> **EXERCISE REQUIREMENTS**
Below are some records. Return exactly the lines from the one containing "(** The registration of one agent. *)" through the one containing "us ← buildBufiGrant (ag_grant agent);", both included, and only those.

> **WORKING DATA**
Record AgentFaceCalls : Type := {
  af_installSessionKeyPlugin : EncodedCall;
  af_addSessionKeys : list EncodedCall;
  af_registrations : list SessionKeyRegistration }.

(** The registration of one agent. *)
Definition registration (agent : AgentGrant) : result ts_error SessionKeyRegistration :=
  us ← buildBufiGrant (ag_grant agent);
  mret {| sr_sessionKey := ag_sessionKey agent; sr_tag := Some (default zeroHash (ag_tag agent));
          sr_permissionUpdates := us |}.

Definition buildAgentFaceCalls (account : string) (agents : list AgentGrant) (deployment : StackDeployment) :
    result ts_error AgentFaceCalls :=
  registrations ← mapM registration agents;
  install ← encodeInstallSessionKeyPlugin account (Some registrations) deployment;
  adds ← mapM (λ r, data ← encodeAddSessionKey r;
                    mret {| en_to := account; en_value := 0; en_data := data |}) registrations;
  mret {| af_installSessionKeyPlugin := install; af_addSessionKeys := adds; af_registrations := registrations |}.

Record TreasuryBootstrapCalls : Type := {
  tb_updateMultisigWeights : EncodedCall;
  tb_installAddressBook : EncodedCall }.

Definition buildTreasuryBootstrapCalls (account : string) (weights : EncodeUpdateMultisigWeightsParameters)
    (allowedRecipients : list string) (deployment : option StackDeployment) :
    result ts_error TreasuryBootstrapCalls :=
  data ← encodeUpdateMultisigWeights weights;
  install ← encodeInstallAddressBook account (Some allowedRecipients)
              (Some (default CIRCLE_CANONICAL_DEPLOYMENT deployment));
  mret {| tb_updateMultisigWeights := {| en_to := account; en_value := 0; en_data := data |};
          tb_installAddressBook := install |}.
End encoders.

> **THE COMPLETED TASK**
(** The registration of one agent. *)
Definition registration (agent : AgentGrant) : result ts_error SessionKeyRegistration :=
  us ← buildBufiGrant (ag_grant agent);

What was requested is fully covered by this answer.